== Problem details ==
Copy out the entries below exactly as they stand, but only from the line containing "destruct (validateViewRepository role" through the line containing "destruct (validateViewRepositories _".

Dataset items
:::::

(* ===== verification/ClientView.v ===== *)
(** * ClientView: the projection a server writes for each of its clients

    Models src/pkg/clientview/view.go: the view of one client, its validation,
    [Load] and [StoreIfNewer], which publishes a view unless it would take the
    client back to an older one.

    Parameters: [Urls], the verdict of net/url on a repository address, and
    [ViewFiles], the view files and their JSON codec.  What clients of this
    component rely on, files that keep what was written, is stated with the disk
    of the publisher in [PublisherWorld]. *)
From S2P Require Import Prelude GoStrings Passport Naming ServerBase RealmRecords.
From Stdlib Require Import Ascii String.

Open Scope string_scope.
Open Scope go_scope.

(** ** Data *)
Definition ViewSchema : string := "filees.client-view/v2".
Definition MaxServerDisplayNameRunes : Z := 80.
Definition EditingFree : string := "".
Definition EditingLockRequired : string := "lock_required".
Definition PurposeNone : string := "".
Definition PurposeUploadShelf : string := "upload_shelf".
Definition PurposeUploadTrash : string := "upload_trash".

(** clientview.LockReleaseRequest. *)
Record ViewRequest := VReq {
  vq_RequestID : string;
  vq_RepoID : string;
  vq_Path : string;
  vq_ObservedLockID : string;
  vq_Role : string;
  vq_CounterpartyRealmAlias : string;
  vq_State : string;
  vq_CreatedAt : Time;
  vq_UpdatedAt : Time;
  vq_ExpiresAt : Time
}.

(** [Capabilities] is a nil-able struct of one flag.  A nil slice of repositories
    is [None]: reflect.DeepEqual tells it from an empty one. *)
Record View := MkView {
  vw_Schema : string;
  vw_ServerDisplayName : string;
  vw_ClientID : string;
  vw_RealmID : string;
  vw_RealmAlias : string;
  vw_Generation : Z;
  vw_GeneratedAt : Time;
  vw_MinimumClientVersion : string;
  vw_ClientRole : string;
  vw_Capabilities : option bool;
  vw_RepositorySlice : option (list Repository);
  vw_LockReleaseRequests : list ViewRequest;
  vw_ActiveOperations : list string
}.

Definition vw_Repositories (v : View) : list Repository := default [] (vw_RepositorySlice v).

#[export] Instance ViewRequest_eq_dec : EqDecision ViewRequest.
Proof. solve_decision. Defined.

#[export] Instance View_eq_dec : EqDecision View.
Proof. solve_decision. Defined.

Definition ValidEditingPolicy (policy : string) : bool :=
  bool_decide (policy = EditingFree) || bool_decide (policy = "free") || bool_decide (policy = EditingLockRequired).

Definition NormalizeEditingPolicy (policy : string) : string :=
  if bool_decide (policy = "free") then EditingFree else policy.

Definition ValidPurpose (purpose : string) : bool :=
  bool_decide (purpose = PurposeNone) || bool_decide (purpose = PurposeUploadShelf) || bool_decide (purpose = PurposeUploadTrash).

Definition RequiresLock (r : Repository) : bool := bool_decide (v_EditingPolicy r = EditingLockRequired).

Definition CanCreateRepositories (v : View) : bool :=
  if bool_decide (vw_ClientRole v = "ro") then false
  else match vw_Capabilities v with None => true | Some can => can end.

(** [view.Generation+1] in an int64. *)
Definition nextGeneration (g : Z) : Z := if (g =? maxDuration)%Z then minDuration else (g + 1)%Z.

(** The address uses the restricted svn+ssh transport: scheme, host, one of the
    two users, no port, query, fragment or password. *)
Class Urls := { projectedURL : string -> bool }.

Class ViewFiles (W : Type) := {
  (* [Ok None]: the file does not decode, has unknown fields or trailing data *)
  vf_read : string -> W -> result serr (option View) * W;
  (* directory, temporary file, sync, rename, directory sync *)
  vf_write : string -> View -> W -> option serr * W;
  vf_marshal : View -> string
}.

(** ** Validation *)
Section Validate.
  Context `{!Ids} `{!UnicodeTables} `{!Urls}.

Definition ValidateServerDisplayName (value : string) : option serr :=
  require (negb (bool_decide (value = "")) && bool_decide (TrimSpace value = value)) EView >>?
  require (ValidString value && negb (MaxServerDisplayNameRunes <? RuneCountInString value)%Z) EView >>?
  require (forallb (fun r => negb (IsControl r)) (runes value)) EView.

Definition canonicalAlias (alias : string) : bool :=
  match RealmAlias.Normalize alias with Ok a => bool_decide (a = alias) | Err _ => false end.

Definition validateViewRepository (role : string) (seen : gset string) (r : Repository) : option serr :=
  require (isUUID (v_RepoID r)) EView >>?
  require (negb (bool_decide (v_RepoID r ∈ seen))) EView >>?
  require (negb (bool_decide (TrimSpace (v_DisplayName r) = "")) && negb (ContainsAny (v_DisplayName r) (str [0; 0x0D; 0x0A]%Z))) EView >>?
  require (projectedURL (v_URL r)) EView >>?
  require (bool_decide (v_Access r = "r") || bool_decide (v_Access r = "rw")) EView >>?
  require (negb (bool_decide (role = "ro") && negb (bool_decide (v_Access r = "r")))) EView >>?
  require (bool_decide (v_State r = "initializing") || bool_decide (v_State r = "active")
           || bool_decide (v_State r = "disabled") || bool_decide (v_State r = "revoked")) EView >>?
  require (bool_decide (v_OwnerRealmID r = "") || isUUID (v_OwnerRealmID r)) EView >>?
  require (bool_decide (v_AttachmentPolicy r = "") || bool_decide (v_AttachmentPolicy r = "optional")
           || bool_decide (v_AttachmentPolicy r = "required")) EView >>?
  require (bool_decide (v_EditingPolicy r = EditingFree) || bool_decide (v_EditingPolicy r = EditingLockRequired)) EView >>?
  require (ValidPurpose (v_Purpose r)) EView >>?
  require (bool_decide (v_ParentRepoID r = "")
           || (isUUID (v_ParentRepoID r) && bool_decide (v_Purpose r = PurposeUploadShelf)
               && negb (bool_decide (v_ParentRepoID r = v_RepoID r)))) EView.

Fixpoint validateViewRepositories (role : string) (seen : gset string) (l : list Repository) : result serr (gset string) :=
  match l with
  | [] => Ok seen
  | r :: rest =>
      match validateViewRepository role seen r with
      | Some e => Err e
      | None => validateViewRepositories role ({[v_RepoID r]} ∪ seen) rest
      end
  end.

Definition validRequestState (s : string) : bool :=
  bool_decide (s = "pending") || bool_decide (s = "dismissed") || bool_decide (s = "accepted")
  || bool_decide (s = "lock_gone") || bool_decide (s = "expired") || bool_decide (s = "stale").

Definition validateViewRequest (repos ids : gset string) (q : ViewRequest) : option serr :=
  require (isUUID (vq_RequestID q)) EView >>?
  require (negb (bool_decide (vq_RequestID q ∈ ids))) EView >>?
  require (bool_decide (vq_RepoID q ∈ repos)) EView >>?
  require (bool_decide (validateLockReleasePath (vq_Path q) = None)) EView >>?
  require (bool_decide (validateObservedLockID (vq_ObservedLockID q) = None)) EView >>?
  require (bool_decide (vq_Role q = "requester") || bool_decide (vq_Role q = "holder")) EView >>?
  require (bool_decide (vq_CounterpartyRealmAlias q = "") || canonicalAlias (vq_CounterpartyRealmAlias q)) EView >>?
  require (validRequestState (vq_State q)) EView >>?
  require (negb (IsZero (vq_CreatedAt q)) && negb (Before (vq_UpdatedAt q) (vq_CreatedAt q))
           && After (vq_ExpiresAt q) (vq_CreatedAt q)) EView.

Fixpoint validateViewRequests (repos ids : gset string) (l : list ViewRequest) : option serr :=
  match l with
  | [] => None
  | q :: rest => validateViewRequest repos ids q >>? validateViewRequests repos ({[vq_RequestID q]} ∪ ids) rest
  end.

Definition validateHeader (v : View) : option serr :=
  require (bool_decide (vw_Schema v = ViewSchema)) EView >>?
  ValidateServerDisplayName (vw_ServerDisplayName v) >>?
  require (isUUID (vw_ClientID v)) EView >>?
  require (isUUID (vw_RealmID v)) EView >>?
  require (bool_decide (vw_RealmAlias v = "") || canonicalAlias (vw_RealmAlias v)) EView >>?
  require (negb (vw_Generation v <? 1)%Z && negb (IsZero (vw_GeneratedAt v))) EView >>?
  require (bool_decide (vw_ClientRole v = "normal") || bool_decide (vw_ClientRole v = "ro")) EView >>?
  require (negb (bool_decide (vw_ClientRole v = "ro") && bool_decide (vw_Capabilities v = Some true))) EView.

Definition Validate (v : View) : option serr :=
  validateHeader v >>?
  match validateViewRepositories (vw_ClientRole v) ∅ (vw_Repositories v) with
  | Err e => Some e
  | Ok repos => validateViewRequests repos ∅ (vw_LockReleaseRequests v)
  end.

End Validate.

(** ** Files *)
Section Files.
  Context {W : Type} `{!Ids} `{!UnicodeTables} `{!Urls} `{!Mortal W} `{!ViewFiles W}.

Definition LoadView (path : string) : MC W (result serr View) :=
  let* r := ask (vf_read path) in
  ok? raw := r in
  ret (match raw with
       | None => Err EView
       | Some v => match Validate v with Some e => Err e | None => Ok v end
       end).

Definition writeView (path : string) (next : View) : MC W (result serr bool) :=
  let* e := ask (vf_write path next) in
  ret (match e with Some e => Err e | None => Ok true end).

Definition StoreIfNewer (path : string) (next : View) : MC W (result serr bool) :=
  match Validate next with Some e => ret (Err e) | None =>
  let* r := LoadView path in
  match r with
  | Ok current =>
      if negb (bool_decide (vw_ClientID next = vw_ClientID current)) || negb (bool_decide (vw_RealmID next = vw_RealmID current))
      then ret (Err EIdentity)
      else if (vw_Generation next <? vw_Generation current)%Z then ret (Err ERollback)
      else if (vw_Generation next =? vw_Generation current)%Z
           then ret (if bool_decide (vf_marshal current = vf_marshal next) then Ok false else Err EViewConflict)
           else writeView path next
  | Err e => if serr_is ENotExist e then writeView path next else ret (Err e)
  end
  end.

End Files.

(** ** What a valid view satisfies *)
Section Facts.
  Context `{!Ids} `{!UnicodeTables} `{!Urls}.

Lemma validateViewRepositories_Ok role seen l seen' : validateViewRepositories role seen l = Ok seen' ->
  NoDup (List.map v_RepoID l) /\ (forall id, In id (List.map v_RepoID l) -> id ∉ seen) /\
  (forall id, id ∈ seen' <-> id ∈ seen \/ In id (List.map v_RepoID l)) /\
  Forall (fun r => (v_Access r = "r" \/ v_Access r = "rw") /\ (role = "ro" -> v_Access r = "r")) l.
Proof.
  revert seen. induction l as [|r l IH]; intros seen; cbn [validateViewRepositories List.map]; intros HV.
  { simplify_eq. split_and!; [constructor|done|naive_solver|constructor]. }
  destruct (validateViewRepository role seen r) eqn:E; [done|].
  unfold validateViewRepository in E. autorewrite with filees in E. destruct E as (_ & Hs & _ & _ & Ha & Hr & _).
  apply negb_true_iff, bool_decide_eq_false in Hs.
  destruct (IH _ HV) as (Hd & Hf & Hi & Ha'). split; [|split; [|split]].
  - constructor; [|done]. rewrite list_elem_of_In. intros Hin. specialize (Hf _ Hin). set_solver.
  - intros id [<-|Hin]; [done|]. specialize (Hf _ Hin). set_solver.
  - intros id. rewrite Hi. set_solver.
  - constructor; [|done]. split.
    + apply orb_true_iff in Ha as [Ha|Ha]; apply bool_decide_eq_true in Ha; auto.
    + intros ->. rewrite bool_decide_eq_true_2 in Hr by done. apply negb_true_iff in Hr. simpl in Hr.
      by apply negb_false_iff, bool_decide_eq_true in Hr.
Qed.

Lemma validateViewRequests_None repos ids l : validateViewRequests repos ids l = None ->
  forall q, In q l -> vq_RepoID q ∈ repos.
Proof.
  revert ids. induction l as [|q l IH]; intros ids; simpl; [done|]. rewrite andThen_None. intros [Hq Hl] q' [<-|Hin]; [|by eapply IH].
  unfold validateViewRequest in Hq. autorewrite with filees in Hq. by destruct Hq as (_ & _ & Hq%bool_decide_eq_true & _).
Qed.

(** A valid view lists a repository once, with an access its role allows, and
    every request of it concerns a repository it lists. *)
Lemma Validate_facts v : Validate v = None ->
  (1 <= vw_Generation v)%Z /\ NoDup (List.map v_RepoID (vw_Repositories v)) /\
  Forall (fun r => (v_Access r = "r" \/ v_Access r = "rw") /\ (vw_ClientRole v = "ro" -> v_Access r = "r")) (vw_Repositories v) /\
  (forall q, In q (vw_LockReleaseRequests v) -> In (vq_RepoID q) (List.map v_RepoID (vw_Repositories v))).
Proof.
  unfold Validate. rewrite andThen_None. intros [Hh Hq].
  destruct (validateViewRepositories _ _ _) as [repos|] eqn:E; [|done].
  apply validateViewRepositories_Ok in E as (Hd & _ & Hi & Ha). split_and!; [|done..|].
  - unfold validateHeader in Hh. autorewrite with filees in Hh. destruct Hh as (_ & _ & _ & _ & _ & Hg & _).
    apply andb_true_iff in Hg as [Hg _]. apply negb_true_iff, Z.ltb_ge in Hg. done.
  - intros q Hin. pose proof (validateViewRequests_None _ _ _ Hq q Hin) as Hr. rewrite Hi in Hr. set_solver.
Qed.

End Facts.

:::::

== Task response ==
  destruct (validateViewRepository role seen r) eqn:E; [done|].
  unfold validateViewRepository in E. autorewrite with filees in E. destruct E as (_ & Hs & _ & _ & Ha & Hr & _).
  apply negb_true_iff, bool_decide_eq_false in Hs.
  destruct (IH _ HV) as (Hd & Hf & Hi & Ha'). split; [|split; [|split]].
  - constructor; [|done]. rewrite list_elem_of_In. intros Hin. specialize (Hf _ Hin). set_solver.
  - intros id [<-|Hin]; [done|]. specialize (Hf _ Hin). set_solver.
  - intros id. rewrite Hi. set_solver.
  - constructor; [|done]. split.
    + apply orb_true_iff in Ha as [Ha|Ha]; apply bool_decide_eq_true in Ha; auto.
    + intros ->. rewrite bool_decide_eq_true_2 in Hr by done. apply negb_true_iff in Hr. simpl in Hr.
      by apply negb_false_iff, bool_decide_eq_true in Hr.
Qed.

Lemma validateViewRequests_None repos ids l : validateViewRequests repos ids l = None ->
  forall q, In q l -> vq_RepoID q ∈ repos.
Proof.
  revert ids. induction l as [|q l IH]; intros ids; simpl; [done|]. rewrite andThen_None. intros [Hq Hl] q' [<-|Hin]; [|by eapply IH].
  unfold validateViewRequest in Hq. autorewrite with filees in Hq. by destruct Hq as (_ & _ & Hq%bool_decide_eq_true & _).
Qed.

(** A valid view lists a repository once, with an access its role allows, and
    every request of it concerns a repository it lists. *)
Lemma Validate_facts v : Validate v = None ->
  (1 <= vw_Generation v)%Z /\ NoDup (List.map v_RepoID (vw_Repositories v)) /\
  Forall (fun r => (v_Access r = "r" \/ v_Access r = "rw") /\ (vw_ClientRole v = "ro" -> v_Access r = "r")) (vw_Repositories v) /\
  (forall q, In q (vw_LockReleaseRequests v) -> In (vq_RepoID q) (List.map v_RepoID (vw_Repositories v))).
Proof.
  unfold Validate. rewrite andThen_None. intros [Hh Hq].
  destruct (validateViewRepositories _ _ _) as [repos|] eqn:E; [|done].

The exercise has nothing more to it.